Sul posto sono intervenuti gli agenti del commissariato di Pompei, coordinati dal vicequestore Antonio Concas. Gli operatori hanno proceduto ai controlli sul telefono cellulare dell’elettore. All’interno del dispositivo sarebbero state rinvenute immagini della scheda con preferenze espresse, secondo gli investigatori, per i candidati al consiglio comunale De Angelis e Solimeno, appartenenti alla coalizione che sostiene il candidato sindaco Giuseppe Tortora.
La fotografia è stata acquisita agli atti e l’episodio verbalizzato per essere trasmesso alla Procura di Torre Annunziata. Poche ore dopo un secondo caso analogo si è verificato nella sezione 13 della frazione di Messigno. Anche in questa circostanza un elettore sarebbe stato sorpreso a fotografare la scheda all’interno della cabina. Dopo l’intervento della polizia, l’uomo è stato denunciato.
Secondo quanto riporta Metropolis, anche nel secondo episodio le immagini riguardavano preferenze riconducibili agli stessi nominativi emersi nel primo caso. Gli investigatori stanno verificando eventuali collegamenti tra le due vicende.

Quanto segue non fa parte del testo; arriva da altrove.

(* ===== verification/Prelude.v ===== *)
(** * Verified components of the C libraries bundled with CardsGame

    CardsGame is an iOS application written in Swift; the C code of its
    repository comes with the CocoaPods it is built on, and nearly all of it is
    BoringSSL (src/CardsGame/Pods/BoringSSL/crypto) or nanopb (src/CardsGame/Pods/nanopb).
    This library models parts of that code as executable definitions and proves
    what makes them correct. File names below are relative to BoringSSL's crypto
    directory unless they say otherwise.

    ** Conventions

    - The pods are built for 64-bit targets with OPENSSL_NO_ASM, so the portable
      C branches are the ones modelled: [size_t] and [BN_ULONG] have 64 bits and
      wrap around ([wrap], [u8], [u32], [u64] below), [int] has 32.
    - A byte string is a [list Z] whose elements are in [0, 256) ([bytes_ok]).
      A pointer and a length are a list; an output buffer that is filled in place
      is a list updated with [splice], [set] or, in Cbc, one memory that input
      and output share. Where a routine takes distinct objects by pointer (Cbb,
      Bignum) the file says what aliasing is covered.
    - A routine that returns 0 or NULL on failure returns [option] or a [bool]
      with the state it leaves; one that queues an error returns [result].
    - Allocation is an argument [alloc_ok] (does a request of so many bytes
      succeed) and fresh memory an argument [uninit]; the random generator is a
      stream of bytes ([rng]); block ciphers and digests are arguments with the
      laws of [Block128] and [DigestOk]. Every theorem that uses such a law has
      a witness with a concrete function.
    - Recursion that is not structural takes fuel. The fuel is a length of the
      data (each turn consumes at least one byte) or the number of objects, and
      theorems state that the result is produced, not only what it would be.

    ** The files

    - Prelude: machine integers, byte strings, slices, big- and
      little-endian numbers, the tactics [slia] (lengths) and [word_lia] (wrap-around), hint databases.
    - Buffers: XOR, loads and stores on ranges of a buffer. Memory: one memory
      whose ranges may coincide or overlap (Cbc, Aead, ChaChaPoly).
    - ConstTime (internal.h): branch-free masks, comparison and selection. Each
      computes the comparison it is named after.
    - Base64 (base64/base64.c): the block encoder and decoder and the two
      streaming state machines on [EVP_ENCODE_CTX]. Decoding what was encoded
      returns the data for every way of cutting both into calls.
    - Cbs (bytestring/cbs.c, part of mem.c): the byte-string reader, in a reader
      monad that keeps the position a failing read leaves. The DER readers
      accept exactly the canonical encodings.
    - Cbb (bytestring/cbb.c): the builder, a heap of [CBB]s over one growing
      buffer with pending length prefixes. Refinement: building a tree of items
      by the calls and finishing gives exactly the tree's serialisation; errors
      are sticky; what is built is read back by Cbs.
    - Ber (bytestring/ber.c, asn1_compat.c): detection of BER and conversion to
      DER over Cbs and Cbb. Detection terminates and is sound, and misses some
      inputs, which a theorem exhibits.
    - Modes (fipsmodule/modes/ctr.c, ofb.c, cfb.c): the stream modes, each as an
      instance of [StreamMode] (a byte step and a word step that agree), so that
      chunking is proved once. Counter mode is the XOR with the encrypted
      counters, its 32-bit variant equals it across overflow, and every mode
      undoes itself.
    - Cbc (fipsmodule/modes/cbc.c): both directions in one memory; decryption is
      right when the output starts at or before the input, or after the whole
      blocks that are read.
    - RsaPkcs1, RsaHash (fipsmodule/rsa/padding.c): PKCS #1 v1.5, OAEP, PSS and
      MGF1. Each check accepts exactly the encodings, with one error where
      secrets are involved for all others long enough to be one, and reads back what was padded.
    - BnWords (fipsmodule/bn/generic.c, cmp.c): loops over word arrays; the
      unrolled loops equal the plain ones and are exact with carry and borrow.
    - Bignum (fipsmodule/bn/bn.c, cmp.c, add.c): [BIGNUM] with its invariant
      [bn_ok] ([top] minimal, no negative zero) and value [bn_val]; signed
      addition and subtraction, comparison, predicates, storage.
    - BnBytes (fipsmodule/bn/bytes.c, part of bn.c): sizes, parsing, writing.
    - BnCtx (fipsmodule/bn/ctx.c): temporaries in nested frames. The classes
      [Temporaries] and [TemporariesOk] are what a routine calls and relies on;
      ctx.c is the instance, and it implements a lender of distinct numbers.
      [delivers] says of a routine that its result is exact and that it fails
      only for want of memory.
    - BnShift (fipsmodule/bn/shift.c): shifts and bits, in place or apart.
    - BnProducts (fipsmodule/bn/mul.c, the Comba part of generic.c): schoolbook
      rows, unrolled columns and Karatsuba's recursions on word arrays, with the
      room in the scratch array; all compute the schoolbook product.
    - BnMul (fipsmodule/bn/mul.c): [BN_mul], [BN_sqr], [BN_mul_word], exact for
      any context behind [Temporaries].
    - BnDiv (fipsmodule/bn/div.c): [BN_div] over named objects, so that results
      and operands may coincide; the long division word by word.
    - BnMod (fipsmodule/bn/div.c): residues of sums, products and shifts, one-word
      divisors and powers of two.
    - BnMont (fipsmodule/bn/montgomery.c, montgomery_inv.c): Montgomery contexts
      ([mont_ok]), the reduction word by word and the arithmetic of residues in
      Montgomery form.
    - PbWire (src/CardsGame/Pods/nanopb: pb_decode.c, pb_encode.c): streams with a
      limit, varints, tags, strings, substreams and scalar fields. Encoders and
      decoders are related by two classes, [Emits] (writes these bytes exactly
      when they fit, to a buffer or a sizing stream) and [Reads] (reads this
      value from these bytes whatever follows); decoders stay inside their field
      on any input.
    - DigestSpec: the numerical recipes of the digest standards (roots, primes,
      sines, rotations) and machine-word facts. The standards are written from
      these, so that the tables in the C code are proved, not copied.
    - Md32 (fipsmodule/digest/md32_common.h): the collector the 32-bit digests
      are instances of, over any block function ([BlockFunction]). It keeps the
      Merkle-Damgard state of what it has taken and pads as the standards say.
    - Sha, Sha512, Md5 (fipsmodule/sha, md5, md4): the unrolled block functions
      with their rotating registers and circular schedules equal the loops of
      FIPS 180-4, RFC 1321 and RFC 1320, and so do the streams, for any chunks.
    - Evp (fipsmodule/digest): the dispatch tables and [EVP_MD_CTX]. The class
      [MessageDigest] is what a table promises; its instances are the eight
      digests. Contexts stream and copy for any table that keeps it, and Hmac is
      proved against the class alone.
    - Hmac (fipsmodule/hmac/hmac.c, hkdf/hkdf.c): HMAC and HKDF are RFC 2104 and
      RFC 5869, the contexts rewound with a null key included.
    - Lhash (lhash/lhash.c): the hash table as linked cells of a heap (a [gmap]
      from addresses), entered through pointers to pointers. Refinement: any
      run from an empty table answers as a map up to the comparison, across
      resizing and failed allocations; iteration hands each element once to a
      callback that may delete it.
    - Stack (stack/stack.c): the array of pointers with its sorted flag; any run
      acts on the list of elements, searching finds the first match, copying
      deeply leaks nothing. qsort and bsearch are arguments ([CLibrary]).
    - Buf (buf/buf.c): growing buffers and bounded string copies, exact on every
      size, 0 and strings without a NUL included.
    - ChaCha (chacha/chacha.c), Poly1305 (poly1305/poly1305.c): the cipher of RFC
      7539 with its 32-bit counter, and the authenticator in 26-bit limbs, which
      is that of the RFC up to one dropped carry.
    - Aead (fipsmodule/cipher/aead.c): the contexts over a table of functions.
      Whatever the table, a failure leaves a zeroed buffer. The class
      [AeadScheme] is what a table of a stateless algorithm without an [open] of
      its own promises; sealing and opening are exact for its instances.
      ChaChaPoly (cipher_extra/e_chacha20poly1305.c) is the one for RFC 8439.
    - AesSpec: FIPS 197 without tables (the field, the S-box, rounds and both
      directions of the cipher). Aes (fipsmodule/aes/aes.c): the code, whose
      words and tables compute that state of bytes. AesModes
      (fipsmodule/aes/mode_wrappers.c, key_wrap.c): the modes over AES, by the
      [BlockCipher] instance, and key wrapping, which is RFC 3394.

    ConstTime is used by Base64, Bignum and the two paddings; Cbs by Cbb, Ber,
    RsaHash and Bignum ([CRYPTO_memcmp]); Cbb by Ber; Modes by Cbc ([Block128]);
    RsaPkcs1 by RsaHash (errors and random bytes); BnWords by Bignum and Bignum
    by BnBytes, BnCtx and BnShift; BnWords by
    BnProducts, which BnMul puts to work in numbers lent by BnCtx; BnShift, BnMul
    and BnCtx by BnDiv, and all of these by BnMod and BnMont; Md32 by Sha and
    Md5, and all digests by Evp, which Hmac uses;
    ChaCha, Poly1305 and Aead by ChaChaPoly; AesSpec by Aes, and Aes, Modes and
    Cbc by AesModes.

    ** Defects that modelling showed

    [Ber.cbs_find_ber_exact]: a sibling makes the detection forget a BER
    element. [BnBytes.BN_parse_sign]: BN_le2bn keeps the old sign of the object
    it overwrites, and BN_bin2bn of an empty string makes a negative zero.
    [BnDiv.BN_div_exact]: the remainder has the wrong sign when the quotient
    replaces the numerator and the divisor is negative.
    [PbWire.pb_decode_tag_truncated]: a message cut inside a tag is taken for a
    complete one. [Stack.sk_search_and_copy]: replacing an element leaves the
    stack marked as sorted, and later searches miss elements.
    [Poly1305.poly1305_exact]: the last reduction loses a carry on rare
    residues. [ChaChaPoly.chacha20_poly1305_exact]: the length
    check leaves out the extra input, which can reach the one-time key's block.
    [Cbc.cbc128_in_memory]: the assertion on overlap counts the bytes asked for
    and not the last block that is read, and lets the output overwrite it.

    Comments that the code does not keep: [pb_decode_varint32] is said to work
    for int32 and enum, and refuses their negative values
    ([PbWire.pb_primitives_exact]); [BN_clear_bit] and [BN_mask_bits] fail by the
    words in use and not for memory or the length in bits, and the shifts also
    for negative counts ([BnShift.BN_shift_exact]); [BUF_memdup] of no bytes is
    NULL ([Buf.buf_exact]).

    ** Not modelled

    Release of memory, locks and errors beyond the reason code; CBS_stow,
    CBS_strdup and CBB_finish_i2d (heap copies and callbacks); CBB_finish given a
    NULL place for its result (its model has both places); the Swift
    application, whose logic calls closed-source or Objective-C frameworks; the
    C++ and Objective-C pods; in BoringSSL, the TLS stack (C++), X.509, EVP, PEM
    and ASN.1 templates (table-driven glue), elliptic curves, and generated
    tables. Planned next, in order: modular exponentiation and inverses
    (exponentiation.c, gcd.c) and nanopb messages (field descriptors, pb_encode and pb_decode). *)

From Stdlib Require Export ZArith Lia List Bool.
Export ListNotations.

Le reazioni dei candidati sindaco
Gli episodi hanno immediatamente acceso il confronto politico durante la tornata elettorale che vede contrapposti Salvatore Alfano, Giuseppe Tortora e Claudio D’Alessio. L’ex sindaco Claudio D’Alessio ha annunciato la volontà di presentare un esposto alle autorità competenti. In una nota ha parlato di episodi che “rischiano di rovinare due giornate di democrazia e partecipazione”, aggiungendo che Pompei “ha bisogno di ritrovare dignità, trasparenza e legalità”.

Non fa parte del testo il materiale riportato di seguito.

(** The [for] loop of [EVP_DecodeUpdate]; the boolean is false when the loop
    returned -1. *)
Fixpoint EVP_DecodeUpdate_loop (ctx : EVP_ENCODE_CTX) (out : list Z) (bytes_out : Z)
    (inp : list Z) : EVP_ENCODE_CTX * list Z * Z * bool :=
  match inp with
  | [] => (ctx, out, bytes_out, true)
  | c :: inp =>
      if is_space c then EVP_DecodeUpdate_loop ctx out bytes_out inp else
      if negb (eof_seen ctx =? 0) then (with_error ctx 1, out, bytes_out, false) else
      let ctx := with_data ctx (data_used ctx + 1) (splice (data ctx) (data_used ctx) [c]) in
      if data_used ctx =? 4 then
        match base64_decode_quad (get (data ctx) 0) (get (data ctx) 1)
                                 (get (data ctx) 2) (get (data ctx) 3) with
        | None => (with_error ctx 1, out, bytes_out, false)
        | Some bs =>
            let ctx := with_data ctx 0 (data ctx) in
            let ctx := if len bs <? 3 then with_eof ctx 1 else ctx in
            EVP_DecodeUpdate_loop ctx (out ++ bs) (u64 (bytes_out + len bs)) inp
        end
      else EVP_DecodeUpdate_loop ctx out bytes_out inp
  end.

(** Result: context, bytes stored from [out], [*out_len], return value. *)
Definition EVP_DecodeUpdate (ctx : EVP_ENCODE_CTX) (inp : list Z)
  : EVP_ENCODE_CTX * list Z * Z * Z :=
  if negb (error_encountered ctx =? 0) then (ctx, [], 0, -1) else
  let '(ctx, out, bytes_out, ok) := EVP_DecodeUpdate_loop ctx [] 0 inp in
  if negb ok then (ctx, out, 0, -1) else
  if INT_MAX <? bytes_out then (with_error ctx 1, out, 0, -1) else
  if negb (eof_seen ctx =? 0) then (ctx, out, bytes_out, 0)
  else (ctx, out, bytes_out, 1).

Definition EVP_DecodeFinal (ctx : EVP_ENCODE_CTX) : Z :=
  if negb (error_encountered ctx =? 0) || negb (data_used ctx =? 0) then -1 else 1.

Fixpoint EVP_DecodeBase64_loop (i in_len : Z) (out : list Z) (inp : list Z) : option (list Z) :=
  match inp with
  | a :: b :: c :: d :: inp =>
      let* bs := base64_decode_quad a b c d in
      let out := out ++ bs in
      if negb (len bs =? 3) && negb (i =? u64 (in_len - 4)) then None
      else EVP_DecodeBase64_loop (u64 (i + 4)) in_len out inp
  | _ => Some out
  end.

(** [EVP_DecodeBase64]: the bytes stored ([*out_len] is their number) or
    [None] for a zero return. *)
Definition EVP_DecodeBase64 (max_out : Z) (inp : list Z) : option (list Z) :=
  if negb (len inp mod 4 =? 0) then None else
  let* max_len := EVP_DecodedLength (len inp) in
  if max_out <? max_len then None else
  EVP_DecodeBase64_loop 0 (len inp) [] inp.

Fixpoint trim_front (src : list Z) : list Z :=
  match src with
  | c :: src' => if negb (c =? 32) && negb (c =? 9) then src else trim_front src'
  | [] => []
  end.

(** Trimming at the end drops the last character while it is a space. *)
Fixpoint trim_back_rev (rsrc : list Z) : list Z :=
  match rsrc with
  | c :: rsrc' => if is_space c then trim_back_rev rsrc' else rsrc
  | [] => []
  end.
Definition trim_back (src : list Z) : list Z := rev (trim_back_rev (rev src)).

(** [while (dst_len % 3 != 0) dst[dst_len++] = 0]: at most two rounds. *)
Fixpoint pad_nuls (fuel : nat) (dst : list Z) : option (list Z) :=
  if len dst mod 3 =? 0 then Some dst else
  match fuel with O => None | S fuel => pad_nuls fuel (dst ++ [0]) end.

(** [EVP_DecodeBlock]: the bytes stored to [dst] and the return value. *)
Definition EVP_DecodeBlock (src : list Z) : list Z * Z :=
  let src := trim_back (trim_front src) in
  match EVP_DecodedLength (len src) with
  | None => ([], -1)
  | Some dst_len =>
      if INT_MAX <? dst_len then ([], -1) else
      match EVP_DecodeBase64 dst_len src with
      | None => ([], -1)
      | Some dst =>
          match pad_nuls 2 dst with
          | Some dst => (dst, len dst)
          | None => ([], -1)
          end
      end
  end.

(** ** Sextets and characters *)

Definition sextet_ok (v : Z) : Prop := 0 <= v < 64.

Lemma conv_mod64 x : conv_bin2ascii (u8 x) = conv_bin2ascii (x mod 64).
Proof.
  unfold conv_bin2ascii. change 63 with (Z.ones 6). rewrite !Z.land_ones by lia.
  change (2 ^ 6) with 64. rewrite Z.mod_mod by lia.
  unfold wrap. change (2 ^ 8) with 256.
  now rewrite Z.mod_mod_divide by (exists 4; reflexivity).
Qed.

(** The standard alphabet's decoder inverts its encoder, and no encoded
    character is the pad, a space or an invalid symbol. *)
Lemma conv_facts v : sextet_ok v ->
  base64_ascii_to_bin (conv_bin2ascii v) = v /\ (conv_bin2ascii v =? 61) = false /\
  is_space (conv_bin2ascii v) = false /\ byte_ok (conv_bin2ascii v).
Proof.
  intros Hv.
  assert (H := forall_byte (fun v => (64 <=? v) ||
    ((base64_ascii_to_bin (conv_bin2ascii v) =? v) && negb (conv_bin2ascii v =? 61) &&
     negb (is_space (conv_bin2ascii v)) && (0 <=? conv_bin2ascii v) && (conv_bin2ascii v <? 256)))).
  specialize (H ltac:(vm_compute; reflexivity) v).
  unfold sextet_ok, byte_ok in *.
  specialize (H ltac:(lia)). cbv beta in H.
  destruct (Z.leb_spec 64 v); [lia |]. rewrite orb_false_l, !andb_true_iff, !negb_true_iff in H.
  intuition lia.
Qed.

Lemma conv_decode v : sextet_ok v -> base64_ascii_to_bin (conv_bin2ascii v) = v.
Proof. apply conv_facts. Qed.
Lemma conv_not_pad v : sextet_ok v -> (conv_bin2ascii v =? 61) = false.
Proof. apply conv_facts. Qed.
Lemma conv_not_space v : sextet_ok v -> is_space (conv_bin2ascii v) = false.
Proof. apply conv_facts. Qed.

Lemma sextet_mod x : sextet_ok (x mod 64).
Proof. apply Z.mod_pos_bound; lia. Qed.

#[export] Hint Resolve sextet_mod : bytes.

(** The 24-bit value of four sextets, as sums. *)
Lemma quad_value a b c d : sextet_ok a -> sextet_ok b -> sextet_ok c -> sextet_ok d ->
  Z.lor (Z.lor (Z.lor (Z.shiftl a 18) (Z.shiftl b 12)) (Z.shiftl c 6)) d =
  a * 262144 + b * 4096 + c * 64 + d.
Proof.
  unfold sextet_ok. intros.
  change 18 with (6 + 12). rewrite <- (Z.shiftl_shiftl a 6 12), <- Z.shiftl_lor by lia.
  rewrite (lor_disjoint_add 6 a b) by lia.
  change 12 with (6 + 6). rewrite <- (Z.shiftl_shiftl _ 6 6), <- Z.shiftl_lor by lia.
  rewrite (lor_disjoint_add 6 _ c) by lia.
  rewrite (lor_disjoint_add 6 _ d) by lia. lia.
Qed.

Lemma triple_value s0 s1 s2 : byte_ok s0 -> byte_ok s1 -> byte_ok s2 ->
  Z.lor (Z.lor (Z.shiftl s0 16) (Z.shiftl s1 8)) s2 = s0 * 65536 + s1 * 256 + s2.
Proof.
  unfold byte_ok. intros.
  change 16 with (8 + 8). rewrite <- (Z.shiftl_shiftl s0 8 8), <- Z.shiftl_lor by lia.
  rewrite (lor_disjoint_add 8 s0 s1) by lia.
  rewrite (lor_disjoint_add 8 _ s2) by lia. lia.
Qed.

Lemma pair_value s0 s1 : byte_ok s0 -> byte_ok s1 ->
  Z.lor (Z.shiftl s0 16) (Z.shiftl s1 8) = s0 * 65536 + s1 * 256.
Proof.
  intros. rewrite <- (Z.lor_0_r (Z.lor _ _)).
  rewrite triple_value by (unfold byte_ok in *; lia). lia.
Qed.

Ltac quad_start :=
  intros; unfold base64_decode_quad;
  rewrite ?conv_decode, ?conv_not_pad by assumption;
  change (base64_ascii_to_bin 61) with 0; change (61 =? 61) with true;
  unfold sextet_ok in *;
  repeat match goal with |- context [?x =? 255] => destruct (Z.eqb_spec x 255); [lia |] end;
  cbn [orb];
  rewrite quad_value by (unfold sextet_ok; lia); rewrite !Z.shiftr_div_pow2 by lia;
  cbn -[wrap Z.add Z.mul Z.div Z.pow].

Anche Salvatore Alfano è intervenuto pubblicamente attraverso i social network, definendo l’accaduto “gravissimo” qualora i fatti dovessero essere confermati dagli accertamenti. Alfano ha ribadito che “il voto è sacro” e ha invitato i cittadini a recarsi alle urne “liberi da condizionamenti, promesse o pressioni”.

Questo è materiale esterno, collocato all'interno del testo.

Lemma get_asn1_uint64_unfold cbs : CBS_get_asn1_uint64 cbs =
  match CBS_get_asn1 CBS_ASN1_INTEGER cbs with
  | (Some data, rest) =>
      if uint_checks data then
        match asn1_uint64_loop data 0 with Some v => (Some v, rest) | None => (None, rest) end
      else (None, rest)
  | (None, rest) => (None, rest)
  end.
Proof.
  unfold CBS_get_asn1_uint64, bind, uint_checks.
  destruct (CBS_get_asn1 CBS_ASN1_INTEGER cbs) as [[data |] rest]; [| reflexivity].
  destruct (len data =? 0); [reflexivity |].
  destruct (Z.land (get data 0) 128 =? 0); [| reflexivity]. cbn [negb andb].
  destruct (_ && _ && _); [reflexivity |]. cbn [negb].
  now destruct (asn1_uint64_loop data 0).
Qed.

Lemma get_asn1_uint64_iff cbs v rest :
  bytes_ok cbs ->
  CBS_get_asn1_uint64 cbs = (Some v, rest) <->
  cbs = der_element CBS_ASN1_INTEGER (uint_body v) ++ rest /\ 0 <= v < 2 ^ 64.
Proof.
  intros Hok. rewrite get_asn1_uint64_unfold. split.
  - destruct (CBS_get_asn1 CBS_ASN1_INTEGER cbs) as [[data |] r] eqn:E; [| discriminate].
    apply cbs_get_asn1_some in E as (-> & Hl & Ht); [| assumption].
    assert (Hd : bytes_ok data).
    { apply bytes_ok_app in Hok as [Hok _]. inversion_clear Hok as [| ? ? ? Hok'].
      now apply bytes_ok_app in Hok'. }
    destruct (uint_checks data) eqn:Hc; [| discriminate].
    apply uint_checks_iff in Hc; [| assumption]. pose proof (be_val_range data Hd).
    rewrite asn1_uint64_loop_val by (assumption || lia). cbv zeta. rewrite Z.mul_0_l, Z.add_0_l.
    destruct (Z.ltb_spec (be_val data) (2 ^ 64)); [| discriminate].
    intros [= <- <-]. rewrite <- Hc. split; [reflexivity | lia].
  - intros [-> Hv]. pose proof (uint_octets_bounds v ltac:(lia)) as (Hk & Hu & Hlo).
    assert (Hlen : len (uint_body v) = Z.of_nat (uint_octets v)) by apply be_enc_len.
    assert (Hk9 : Z.of_nat (uint_octets v) <= 9).
    { destruct Hlo as [|Hlo]; [lia |]. destruct (Z.le_gt_cases (Z.of_nat (uint_octets v)) 9); [assumption |].
      assert (256 ^ 8 <= 256 ^ (Z.of_nat (uint_octets v) - 2)) by (apply Z.pow_le_mono_r; lia). lia. }
    rewrite (proj2 (cbs_get_asn1_some _ CBS_ASN1_INTEGER (uint_body v) rest Hok)).
    2:{ split; [reflexivity |]. split; [lia |]. split; [unfold byte_ok, CBS_ASN1_INTEGER; lia | discriminate]. }
    assert (Hval : be_val (uint_body v) = v).
    { apply be_val_enc. split; [lia |].
      replace (Z.of_nat (uint_octets v)) with (1 + (Z.of_nat (uint_octets v) - 1)) by lia.
      rewrite Z.pow_add_r by lia. lia. }
    assert (Hb : bytes_ok (uint_body v)) by apply be_enc_bytes.
    rewrite (proj2 (uint_checks_iff _ Hb)) by now rewrite Hval.
    rewrite asn1_uint64_loop_val by (assumption || lia). cbv zeta. rewrite Z.mul_0_l, Z.add_0_l, Hval.
    destruct (Z.ltb_spec v (2 ^ 64)); [reflexivity | lia].
Qed.

(** C29: [CBS_get_asn1_uint64] accepts exactly the canonical DER INTEGERs of the
    64-bit naturals: it returns [v] and leaves [rest] if and only if the input
    is the minimal encoding of [v] (no redundant leading zero, sign bit clear)
    followed by [rest]; negative, padded and larger numbers are refused. *)
Lemma cbs_get_asn1_uint64_iff cbs v rest :
  bytes_ok cbs ->
  CBS_get_asn1_uint64 cbs = (Some v, rest) <->
  cbs = der_element CBS_ASN1_INTEGER (uint_body v) ++ rest /\ 0 <= v < 2 ^ 64.
Proof. apply get_asn1_uint64_iff. Qed.

(** C18: the DER readers are exact and canonical. The element reader returns the
    element [el] with tag [tag] and header length [hdr] and leaves [rest] if and
    only if the input is the unique DER encoding (single-byte tag, minimal length
    octets) of some body shorter than 2^32, followed by [rest].
    [CBS_get_asn1_uint64] returns [v] if and only if the input starts with the
    minimal INTEGER of a 64-bit natural; negative, padded and larger numbers are
    refused. *)
Theorem cbs_der_exact :
  (forall cbs el tag hdr rest,
    bytes_ok cbs ->
      CBS_get_any_asn1_element cbs = (Some (el, tag, hdr), rest) <->
      exists body, cbs = der_element tag body ++ rest /\ el = der_element tag body /\
        hdr = 1 + len (der_length (len body)) /\ len body < 2 ^ 32 /\ low_tag tag) /\
  (forall cbs v rest,
    bytes_ok cbs ->
      CBS_get_asn1_uint64 cbs = (Some v, rest) <->
      cbs = der_element CBS_ASN1_INTEGER (uint_body v) ++ rest /\ 0 <= v < 2 ^ 64).
Proof. split; [exact (@cbs_any_asn1_element_iff) | exact (@cbs_get_asn1_uint64_iff)]. Qed.

Lemma cbs_der_exact_witness :
  (CBS_get_any_asn1_element [48; 3; 2; 1; 5; 77] = (Some ([48; 3; 2; 1; 5], 48, 2), [77])) /\
  (CBS_get_asn1_uint64 [2; 2; 0; 200; 9] = (Some 200, [9])).
Proof.
  split.
  { apply (proj1 cbs_der_exact [48; 3; 2; 1; 5; 77] [48; 3; 2; 1; 5] 48 2 [77]).
    - repeat constructor; unfold byte_ok; lia.
    - exists [2; 1; 5]. repeat split; try (unfold len; cbn; lia). }
  { apply (proj2 cbs_der_exact [2; 2; 0; 200; 9] 200 [9]).
    - repeat constructor; unfold byte_ok; lia.
    - split; [reflexivity | lia]. }
Defined.

(** ** Comparison and flags *)

Lemma memcmp_loop_zero a : forall b x, length a = length b ->
  CRYPTO_memcmp_loop a b x = 0 <-> x = 0 /\ a = b.
Proof.
  induction a as [| p a IH]; intros [| q b] x Hl; try discriminate Hl; cbn [CRYPTO_memcmp_loop].
  - tauto.
  - injection Hl as Hl. rewrite IH by assumption. rewrite Z.lor_eq_0_iff, Z.lxor_eq_0_iff.
    split; [intros [[-> ->] ->] | intros [-> [= -> ->]]]; auto.
Qed.

(** The branch-free comparison decides equality: [CBS_mem_equal] (through
    the xor-and-or accumulation of [CRYPTO_memcmp]) is true exactly when the two
    byte strings are equal. *)
Lemma cbs_mem_equal_iff cbs data : CBS_mem_equal cbs data = true <-> cbs = data.
Proof.
  unfold CBS_mem_equal. destruct (Z.eqb_spec (len data) (len cbs)) as [E | E]; cbn [negb].
  - rewrite Z.eqb_eq. unfold CRYPTO_memcmp. rewrite memcmp_loop_zero by (unfold len in E; lia). tauto.
  - split; [discriminate | intros ->; contradiction].
Qed.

Sulla vicenda è intervenuto anche Giuseppe Tortora, candidato sindaco sostenuto dalla coalizione coinvolta indirettamente nei primi due episodi emersi dagli accertamenti. Tortora ha dichiarato di condannare “fermamente qualsiasi azione che violi la segretezza e la libertà del voto”, prendendo le distanze da eventuali comportamenti individuali scorretti. Il candidato ha inoltre ringraziato le forze dell’ordine e il personale dei seggi per il rapido intervento.
Terzo caso in serata nella sezione 6
Un terzo episodio si è registrato in serata ancora nella sezione 6 dell’istituto Maiuri. Anche in questo caso un elettore è stato denunciato dopo essere stato sorpreso a fotografare la scheda elettorale. Secondo quanto riporta Metropolis, la preferenza immortalata nella fotografia sarebbe stata espressa per D’Amora, candidata inserita nella coalizione guidata da Salvatore Alfano.
La successione ravvicinata dei tre episodi ha contribuito ad aumentare il clima di tensione attorno alle elezioni comunali di Pompei. Per tutta la giornata è proseguita la vigilanza rafforzata delle forze dell’ordine nei seggi cittadini, con controlli mirati a garantire il regolare svolgimento delle operazioni di voto e il rispetto della normativa sulla segretezza elettorale. Le indagini della Procura di Torre Annunziata proseguiranno nelle prossime ore per chiarire eventuali collegamenti tra i casi emersi e verificare eventuali responsabilità ulteriori.